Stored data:

= Beginning of Section =

(** * StringAnalyzerService: a shallow embedding of [main.go]

    The service analyses strings (length, palindrome status, distinct
    characters, word count, SHA-256 digest, character frequencies), stores
    the analysed records in a map keyed by the digest and filters them,
    either by structured parameters or through a small natural-language
    translator.

    Go strings are byte sequences: they are modelled as [string], one
    [ascii] per byte.  Runes and Go [int]s are [Z].  The map types of the
    program are [gmap]s. *)

From Equations Require Import Equations.
From Stdlib Require Import ZArith Ascii String List Lia Permutation Sorted.
From stdpp Require Import base gmap strings list fin_maps.

Local Open Scope Z_scope.

(** ** Bytes and runes *)

Abbreviation rune := Z (only parsing).

Definition byteZ (c : ascii) : Z := Z.of_N (N_of_ascii c).
Definition zbyte (z : Z) : ascii := ascii_of_N (Z.to_N (z mod 256)).

(** [len(s)]: the number of bytes of a Go string. *)
Definition len (s : string) : Z := Z.of_nat (String.length s).

(** [s[i]] for an index the caller has checked to be in range. *)
Fixpoint byteAt (s : string) (i : nat) : Z :=
  match s, i with
  | EmptyString, _ => 0
  | String c _, O => byteZ c
  | String _ t, S i' => byteAt t i'
  end.

(** [s[n:]], clipped at the end of the string. *)
Fixpoint skip (s : string) (n : nat) {struct s} : string :=
  match s with
  | EmptyString => s
  | String _ t => match n with
                  | O => s
                  | S n' => skip t n'
                  end
  end.

Fixpoint concatStrings (l : list string) : string :=
  match l with
  | [] => EmptyString
  | s :: t => s +:+ concatStrings t
  end.
(** C8. [login] checks the allowlist, then the rate limit, then the
    configuration, then the password. A rejected address gets
    "Access denied" and the store is left as it is, so no rate-limit entry
    appears. A refused rate check gets "Too many attempts" and the store is
    left as it is. With no password hash configured, a caller that passes the
    allowlist gets the configuration error, which differs from the other
    three, the store is left as it is, and the call returns before its
    password comparison. The comparison is awaited exactly when the three
    earlier checks have passed, and then it decides: a password that does
    not compare equal gets "Invalid password" with the remaining budget, the
    failure is recorded and the session slot is left as it is; one that
    compares equal gets the success result, the new session and both
    cookies, and the caller's entry is removed. *)
Theorem login_check_order (c : LoginCall) (st : Store) :
  let rc := fst (checkRateLimit (tCheck c) (caller c) (rateLimitMap st)) in
  (checkIPAllowlist cfg (caller c) = false ->
   begin c st = (st, Finished denied
                       [Audit "blocked_ip" (caller c) (Some "login")])
   /\ login' c st = (st, (denied, [Audit "blocked_ip" (caller c) (Some "login")]))
   /\ error denied = Some "Access denied")
  /\ (checkIPAllowlist cfg (caller c) = true ->
      allowed rc = false ->
      begin c st = (st, Finished (throttled rc)
                          [Audit "rate_limited" (caller c) (Some "login")])
      /\ login' c st =
         (st, (throttled rc, [Audit "rate_limited" (caller c) (Some "login")])))
  /\ (forall pend,
        areach (st, pend) ->
        checkIPAllowlist cfg (caller c) = true ->
        PANEL_PASSWORD_HASH cfg = "" ->
        begin c st = (st, Finished unconfigured [])
        /\ login' c st = (st, (unconfigured, []))
        /\ error unconfigured <> error denied
        /\ error unconfigured <> error (throttled rc)
        /\ forall rc', error unconfigured <> error (invalid_password rc'))
  /\ (forall st', begin c st = (st', AwaitCompare) ->
      checkIPAllowlist cfg (caller c) = true
      /\ allowed rc = true
      /\ PANEL_PASSWORD_HASH cfg <> "")
  /\ (checkIPAllowlist cfg (caller c) = true ->
      allowed rc = true ->
      PANEL_PASSWORD_HASH cfg <> "" ->
      let m1 := snd (checkRateLimit (tCheck c) (caller c) (rateLimitMap st)) in
      let updated :=
        checkRateLimit (tRecheck c) (caller c)
          (recordFailedAttempt (tRecord c) (caller c) m1) in
      begin c st = (with_rate st m1, AwaitCompare)
      /\ (bcrypt_compare (password c) (PANEL_PASSWORD_HASH cfg) = false ->
          login' c st =
          ({| activeSession := activeSession st;
              rateLimitMap := snd updated |},
           ({| success := false; error := Some "Invalid password";
               login_remaining := Some (remaining (fst updated));
               login_retryAfterMs := None |},
            [Audit "login_failed" (caller c) None])))
      /\ (bcrypt_compare (password c) (PANEL_PASSWORD_HASH cfg) = true ->
          login' c st =
          ({| activeSession := Some (issued c);
              rateLimitMap := delete (caller c) m1 |},
           ({| success := true; error := None;
               login_remaining := None; login_retryAfterMs := None |},
            [SetCookie "lsp_session" (sign (sessionId c)) true 86400;
             SetCookie "lsp_csrf" (freshCsrf c) false 86400;
             Audit "login_success" (caller c) None])))).
Proof.
  intros rc. split; [| split; [| split; [| split]]].
  - intros Hip.
    assert (Hb : begin c st = (st, Finished denied
                   [Audit "blocked_ip" (caller c) (Some "login")]))
      by (rewrite login_begin_cases; by rewrite Hip).
    split; [done |]. split; [| done]. unfold login. by rewrite Hb.
  - intros Hip Hrc.
    assert (Hb : begin c st = (st, Finished (throttled rc)
                   [Audit "rate_limited" (caller c) (Some "login")])).
    { rewrite login_begin_cases, Hip. simpl. fold rc. by rewrite Hrc. }
    split; [done |]. unfold login. by rewrite Hb.
  - intros pend Hr Hip Hcfg.
    destruct (unconfigured_table_empty _ Hcfg Hr) as [Hm _]. simpl in Hm.
    assert (Hb : begin c st = (st, Finished unconfigured [])).
    { rewrite login_begin_cases, Hip, Hcfg. simpl.
      rewrite (checkRateLimit_none _ _ (rateLimitMap st)) by (by rewrite Hm).
      simpl. by rewrite with_rate_same. }
    split; [done |]. split; [unfold login; by rewrite Hb |].
    by repeat split.
  - intros st' Hb.
    by apply login_begin_suspended in Hb as (? & ? & ? & ?).
  - intros Hip Hrc Hcfg m1 updated.
    assert (Hb : begin c st = (with_rate st m1, AwaitCompare)).
    { rewrite login_begin_cases, Hip. cbn [negb]. fold rc. rewrite Hrc.
      cbn [negb]. by rewrite (truthy_nonempty _ Hcfg). }
    split; [exact Hb |].
    split; intros Hcmp; unfold login; rewrite Hb, Hcmp; reflexivity.
Qed.

(** *** Issuing a session *)

Lemma login_success_session (c : LoginCall) (st : Store) :
  success (fst (snd (login' c st))) = true ->
  activeSession (fst (login' c st)) = Some (issued c)
  /\ snd (snd (login' c st)) =
     [SetCookie SESSION_COOKIE (sign (sessionId c)) true
                (SESSION_MAX_AGE_MS / 1000);
      SetCookie CSRF_COOKIE (freshCsrf c) false (SESSION_MAX_AGE_MS / 1000);
      Audit "login_success" (caller c) None].
Proof.
  unfold login. destruct (begin c st) as [st1 [r out |]] eqn:Hb.
  - simpl. rewrite login_begin_cases in Hb.
    repeat match type of Hb with
           | (if ?b then _ else _) = _ => destruct b
           end; by simplify_eq.
  - unfold login_resume. by destruct (bcrypt_compare _ _).
Qed.

Hypothesis digest_hex :
  forall key msg, JS.includes "." (hmac_sha256_hex key msg) = false.

(** C6. A successful [login] stores exactly the session it has just built,
    whatever session was live before; from then on the correctly signed
    identifier of the earlier session, being a different id, is rejected by
    [validateSession] from every address and at every instant, and the store
    is left as it is. The slot holds one session at most. *)
Theorem login_replaces_session (c : LoginCall) (st : Store) (s1 : Session) :
  activeSession st = Some s1 ->
  success (fst (snd (login' c st))) = true ->
  sessionId c <> id s1 ->
  let st' := fst (login' c st) in
  activeSession st' = Some (issued c)
  /\ (forall addr now,
        validate addr (Some (sign (id s1))) now st' =
        (st', {| valid := false; client_ip := addr |})).
Proof.
  intros Hs1 Hok Hfresh st'.
  destruct (login_success_session c st Hok) as [Hnew _].
  split; [done |].
  intros addr now. apply validateSession_foreign. intros s Hs.
  rewrite (verifySignedValue_signValue _ _ digest_hex).
  unfold st' in Hs. rewrite Hnew in Hs. injection Hs as <-. simpl.
  intros [= He]. by apply Hfresh.
Qed.

End Login.

(** ** The IP allowlist *)

Lemma includes_app c (a b : string) :
  JS.includes c (a +:+ b) = JS.includes c a || JS.includes c b.
Proof.
  induction a as [| d a IH]; simpl; [done |]. by rewrite IH, orb_assoc.
Qed.

Lemma split_absent c (s : string) :
  JS.includes c s = false -> JS.split c s = [s].
Proof.
  induction s as [| a s IH]; simpl; [done |].
  intros [Ha Hs]%orb_false_iff. by rewrite Ha, (IH Hs).
Qed.

Lemma split_app_sep c (a b : string) :
  JS.includes c a = false ->
  JS.split c (a +:+ String c b) = a :: JS.split c b.
Proof.
  induction a as [| d a IH]; simpl.
  - intros _. by rewrite Ascii.eqb_refl.
  - intros [Hd Ha]%orb_false_iff. by rewrite Hd, (IH Ha).
Qed.

Lemma startsWith_prefix (s p : string) :
  JS.startsWith s p = true <-> exists rest, s = p +:+ rest.
Proof.
  revert s. induction p as [| b p IH]; intros [| a s]; simpl.
  - split; [intros _; by exists EmptyString | done].
  - split; [intros _; by exists (String a s) | done].
  - split; [done | by intros [rest Hr]].
  - rewrite andb_true_iff, IH. split.
    + intros [Hab%Ascii.eqb_eq [rest ->]]. subst. by exists rest.
    + intros [rest [= -> ->]]. split; [apply Ascii.eqb_refl | by exists rest].
Qed.

Lemma cidr_prefix_base (base len : string) :
  JS.includes "/" base = false ->
  cidr_prefix (base +:+ "/" +:+ len) = JS.join "." (take 3 (JS.split "." base)).
Proof.
  intros Hb. unfold cidr_prefix.
  change ("/" +:+ len) with (String "/"%char len).
  by rewrite split_app_sep.
Qed.

Lemma split_four_octets (o1 o2 o3 o4 : string) :
  JS.includes "." o1 = false -> JS.includes "." o2 = false ->
  JS.includes "." o3 = false -> JS.includes "." o4 = false ->
  JS.split "." (o1 +:+ "." +:+ o2 +:+ "." +:+ o3 +:+ "." +:+ o4) =
  [o1; o2; o3; o4].
Proof.
  intros H1 H2 H3 H4. rewrite !char_app.
  rewrite !split_app_sep by done. by rewrite split_absent.
Qed.

(** C9. With an empty allowlist every address is allowed. Otherwise an
    address is allowed exactly when some configured entry matches it: an
    entry without a slash matches the address equal to it; an entry with a
    slash matches every address that starts, as text, with the first three
    dot-separated components of what stands before the slash. For an entry
    [a.b.c.d/len] that text is [a.b.c], whatever [len] is. *)
Theorem checkIPAllowlist_spec (cfg : Config) (addr : string) :
  (ALLOWED_IPS cfg = [] -> checkIPAllowlist cfg addr = true)
  /\ (ALLOWED_IPS cfg <> [] ->
      (checkIPAllowlist cfg addr = true <->
       exists entry, In entry (ALLOWED_IPS cfg) /\
         ((JS.includes "/" entry = false /\ addr = entry)
          \/ (JS.includes "/" entry = true /\
              exists rest, addr = cidr_prefix entry +:+ rest))))
  /\ (forall a b c d len : string,
        JS.includes "." a = false -> JS.includes "." b = false ->
        JS.includes "." c = false -> JS.includes "." d = false ->
        JS.includes "/" (a +:+ "." +:+ b +:+ "." +:+ c +:+ "." +:+ d) = false ->
        cidr_prefix (a +:+ "." +:+ b +:+ "." +:+ c +:+ "." +:+ d +:+ "/" +:+ len)
        = a +:+ "." +:+ b +:+ "." +:+ c).
Proof.
  split; [| split].
  - intros He. unfold checkIPAllowlist. by rewrite He.
  - intros Hne. unfold checkIPAllowlist.
    destruct (ALLOWED_IPS cfg) as [| e0 entries] eqn:Hl; [done |].
    rewrite existsb_exists. unfold allowlist_match.
    split.
    + intros (entry & Hin & Hm). exists entry. split; [done |].
      destruct (JS.includes "/" entry).
      * right. split; [done |]. by apply startsWith_prefix.
      * left. split; [done |]. by apply String.eqb_eq.
    + intros (entry & Hin & [[Hs ->] | [Hs Hp]]); exists entry; rewrite Hs.
      * split; [done | apply String.eqb_refl].
      * split; [done | by apply startsWith_prefix].
  - intros a b c d len Ha Hb Hc Hd Hslash.
    pose proof (cidr_prefix_base
                  (a +:+ "." +:+ b +:+ "." +:+ c +:+ "." +:+ d) len Hslash) as Hp.
    rewrite split_four_octets in Hp by done. simpl in Hp.
    by rewrite !string_app_assoc in Hp.
Qed.

(** * The operations on concrete inputs *)

Lemma hex_pad_length (n : nat) (s : string) : String.length (hex_pad n s) = n.
Proof.
  revert s. induction n as [| n IH]; intros s; [done |].
  destruct s; simpl; by rewrite IH.
Qed.

Lemma hex_pad_no_dot (n : nat) (s : string) :
  JS.includes "." (hex_pad n s) = false.
Proof.
  revert s. induction n as [| n IH]; intros s; [done |].
  destruct s as [| a s]; simpl; rewrite IH; [done |].
  by destruct a as [[] [] [] [] ? ? ? ?].
Qed.

Lemma demo_hmac_length key msg : String.length (demo_hmac key msg) = 64%nat.
Proof. apply hex_pad_length. Qed.

Lemma demo_hmac_hex key msg : JS.includes "." (demo_hmac key msg) = false.
Proof. apply hex_pad_no_dot. Qed.

Lemma office_store_reachable :
  reachable demo_hmac demo_compare strict_cfg office_store.
Proof. eapply reach_step; [apply reach_init | apply op_login]. Qed.

Lemma guesses_in_turn_reachable (n : nat) :
  reachable demo_hmac demo_compare open_cfg (guesses_in_turn n).
Proof.
  induction n as [| n IH]; [apply reach_init |].
  simpl. eapply reach_step; [exact IH | apply op_login].
Qed.

(** Seven wrong guesses in turn: the counter stops at five. *)
Example seven_guesses_in_turn :
  rateLimitMap (guesses_in_turn 7) !! "203.0.113.9" = Some (entry_of 5 250 0).
Proof. by vm_compute. Qed.

(** Four wrong passwords in turn leave one attempt; the fifth leaves none,
    and [login] reports the remaining budget it has just read. *)
Example four_then_five_failed_logins :
  fst (checkRateLimit 5000 "203.0.113.9" (rateLimitMap (guesses_in_turn 4))) =
    {| allowed := true; remaining := 1; retryAfterMs := 0 |}
  /\ fst (checkRateLimit 5000 "203.0.113.9" (rateLimitMap (guesses_in_turn 5))) =
     {| allowed := false; remaining := 0; retryAfterMs := 0 |}
  /\ fst (snd (login demo_hmac demo_compare open_cfg
                (call_at "203.0.113.9" "letmein" 4000 "" "")
                (guesses_in_turn 4))) =
     invalid_password {| allowed := false; remaining := 0; retryAfterMs := 0 |}.
Proof. by vm_compute. Qed.
(** * node-sodium: the AEAD binding layer (src/crypto_aead.cc)

    A shallow embedding of the N-API methods of [crypto_aead.cc] and the
    properties of the AEAD orchestration layer that they implement.

    The methods validate their JavaScript arguments, allocate the output
    buffers, call one libsodium entry point and return either a buffer, an
    object of buffers, [undefined], or throw a JavaScript error.  libsodium
    itself is an external collaborator: it is a parameter of the whole
    development ([Sodium]), and every property is proved for every
    implementation of it that satisfies the stated part of its contract. *)

From Stdlib Require Import String DecimalString.
From Stdlib.Strings Require Import Byte.
From Stdlib Require Import List ZArith Bool Lia PeanoNat.
Import ListNotations.

Set Warnings "-register-all".

Local Open Scope string_scope.
Local Open Scope list_scope.
Local Open Scope nat_scope.

(** ** Data *)

Definition bytes := list byte.

(** The algorithm families registered by [register_crypto_aead]. *)
Inductive algorithm :=
| aes256gcm
| chacha20poly1305
| chacha20poly1305_ietf
| xchacha20poly1305_ietf.

(** Modelled from the spec: the [crypto_aead_*_KEYBYTES], [_NPUBBYTES] and
    [_ABYTES] constants come from libsodium's headers, which are not part of
    the sources; the values are those of the spec's AlgorithmProfile table
    (key 32 everywhere, tag 16 everywhere, nonce 12 / 8 / 12 / 24). *)
Definition KEYBYTES (a : algorithm) : nat := 32.

Definition NPUBBYTES (a : algorithm) : nat :=
  match a with
  | aes256gcm => 12
  | chacha20poly1305 => 8
  | chacha20poly1305_ietf => 12
  | xchacha20poly1305_ietf => 24
  end.

Definition ABYTES (a : algorithm) : nat := 16.

Definition crypto_aead_aes256gcm_KEYBYTES : nat := KEYBYTES aes256gcm.
Definition crypto_aead_aes256gcm_NPUBBYTES : nat := NPUBBYTES aes256gcm.
Definition crypto_aead_aes256gcm_ABYTES : nat := ABYTES aes256gcm.

(** JavaScript values that cross the boundary: what [info[i]] may hold and
    what a method may return. *)
Inductive value :=
| Undefined
| Null
| Boolean (b : bool)
| Buffer (data : bytes)
| Object (props : list (string * value)).

(** The failure taxonomy of the orchestration layer. *)
Inductive failure :=
| InvalidArgument
| InvalidLength
| UnsupportedAlgorithm
| AuthenticationFailed
| EncryptionFailed.

(** ** The external collaborator

    Each libsodium entry point is a function from its input buffers to its
    return code and the bytes it stores through its output pointer(s).  The
    additional data is a pointer that may be [NULL] (then [None], with
    [ad_size = 0]).  The entry points store bytes whatever the return code
    is: nothing here says that a failing call leaves its output untouched. *)
Record Sodium := {
  lib_aes256gcm_is_available : Z;
  lib_aes256gcm_statebytes : nat;
  lib_aes256gcm_beforenm : bytes -> Z * bytes;
  lib_aes256gcm_encrypt_afternm :
    bytes -> option bytes -> bytes -> bytes -> Z * bytes;
  lib_aes256gcm_decrypt_afternm :
    bytes -> option bytes -> bytes -> bytes -> Z * bytes;
  lib_aes256gcm_encrypt_detached_afternm :
    bytes -> option bytes -> bytes -> bytes -> Z * (bytes * bytes);
  lib_aes256gcm_decrypt_detached_afternm :
    bytes -> bytes -> option bytes -> bytes -> bytes -> Z * bytes;
  lib_encrypt :
    algorithm -> bytes -> option bytes -> bytes -> bytes -> Z * bytes;
  lib_decrypt :
    algorithm -> bytes -> option bytes -> bytes -> bytes -> Z * bytes;
  lib_encrypt_detached :
    algorithm -> bytes -> option bytes -> bytes -> bytes -> Z * (bytes * bytes);
  lib_decrypt_detached :
    algorithm -> bytes -> bytes -> option bytes -> bytes -> bytes -> Z * bytes
}.

(** Which entry point a call went to. *)
Inductive entry_point :=
| ep_is_available
| ep_statebytes
| ep_beforenm
| ep_encrypt_afternm
| ep_decrypt_afternm
| ep_encrypt_detached_afternm
| ep_decrypt_detached_afternm
| ep_encrypt (a : algorithm)
| ep_decrypt (a : algorithm)
| ep_encrypt_detached (a : algorithm)
| ep_decrypt_detached (a : algorithm).

(** One call into libsodium: the entry point, the contents of the output
    buffers handed to it, its return code, and the contents of the same
    buffers when it returns. *)
Record event := Call {
  ev_entry : entry_point;
  ev_out_before : list bytes;
  ev_rc : Z;
  ev_out_after : list bytes
}.

(** The capability query and the state-size query are calls too, but they
    transform nothing. *)
Definition is_transform (e : event) : bool :=
  match ev_entry e with
  | ep_is_available | ep_statebytes => false
  | _ => true
  end.

(** ** The method monad

    A method runs to a [completion]: it returns a value, or it leaves with a
    pending JavaScript exception.  Along the way it records its calls into
    libsodium. *)
Inductive completion (A : Type) :=
| Normal (a : A)
| Thrown (kind : failure) (message : string).

Arguments Normal {A} a.
Arguments Thrown {A} kind message.

Definition M (A : Type) : Type := (list event * completion A)%type.

Definition ret {A} (a : A) : M A := ([], Normal a).
(** * langgraph-learning-demo: conversation transition and progress tracking

    A shallow embedding of
      - [src/examples/basic_chatbot.py]  ([ChatState], [chatbot_node],
                                          [run_chatbot_demo]) and
      - [src/core/base.py]               ([ValidationResult], [LearningModule],
                                          [ProgressTracker])
    together with the properties the specification states about them and
    further properties the code shows.

    Conventions of the embedding.
      - A Python [str] is a [string]: the sequence of its UTF-8 bytes.  The
        byte-wise lexicographic order of UTF-8 coincides with the code-point
        order Python uses to compare [str] values.
      - A Python [float] is a primitive binary64 [float]; [int / int] is the
        correctly rounded quotient, which for operands below 2^53 (every list
        length) is the binary64 quotient of the two converted operands.
      - A Python [dict] with string keys is a [gmap string _]; a [TypedDict]
        or a dict built from a literal with fixed keys is a record.
      - A call that may raise returns a [Py.Result]: [inl e] when the
        exception [e] escapes, [inr v] when the call returns [v].
      - [datetime.now()] reads an explicit clock that is threaded through. *)

From Stdlib Require Import ZArith String.
From Stdlib Require Import Floats.PrimFloat Numbers.Cyclic.Int63.Uint63.
From stdpp Require Import gmap strings list sorting.

(* 0.8 is read as the nearest binary64 value, as Python reads it. *)
Set Warnings "-inexact-float".

(** ** Python values and exceptions *)

Module Py.

(** An exception object, an instance of [Exception] (what
    [except Exception] catches): its class name and what [str(e)] returns. *)
Record Exception := mkException { exc_class : string; str : string }.

(** The outcome of a call: an escaping exception or a returned value. *)
Definition Result (A : Type) : Type := (Exception + A)%type.

Definition ret {A} (a : A) : Result A := inr a.
Definition raise {A} (e : Exception) : Result A := inl e.

Definition bind {A B} (m : Result A) (k : A → Result B) : Result B :=
  match m with
  | inl e => inl e
  | inr a => k a
  end.

(** [try: body / except Exception as e: handler e]. *)
Definition try_except {A} (body : Result A) (handler : Exception → Result A)
  : Result A :=
  match body with
  | inl e => handler e
  | inr a => inr a
  end.

(** The call returned (no exception reached the caller). *)
Definition returns {A} (m : Result A) : Prop := ∃ a, m = inr a.

(** A number as [/] and a literal produce it: an [int] or a [float]. *)
Inductive Num := Int (z : Z) | Float (f : float).

(** [float(z)] for an [int] in the range of list lengths. *)
Definition float_of_int (z : Z) : float := PrimFloat.of_uint63 (Uint63.of_Z z).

= End of Section =

Among the lines above, some may include the string "buffers"; state how many, and nothing more.

§ **Worked solution**
5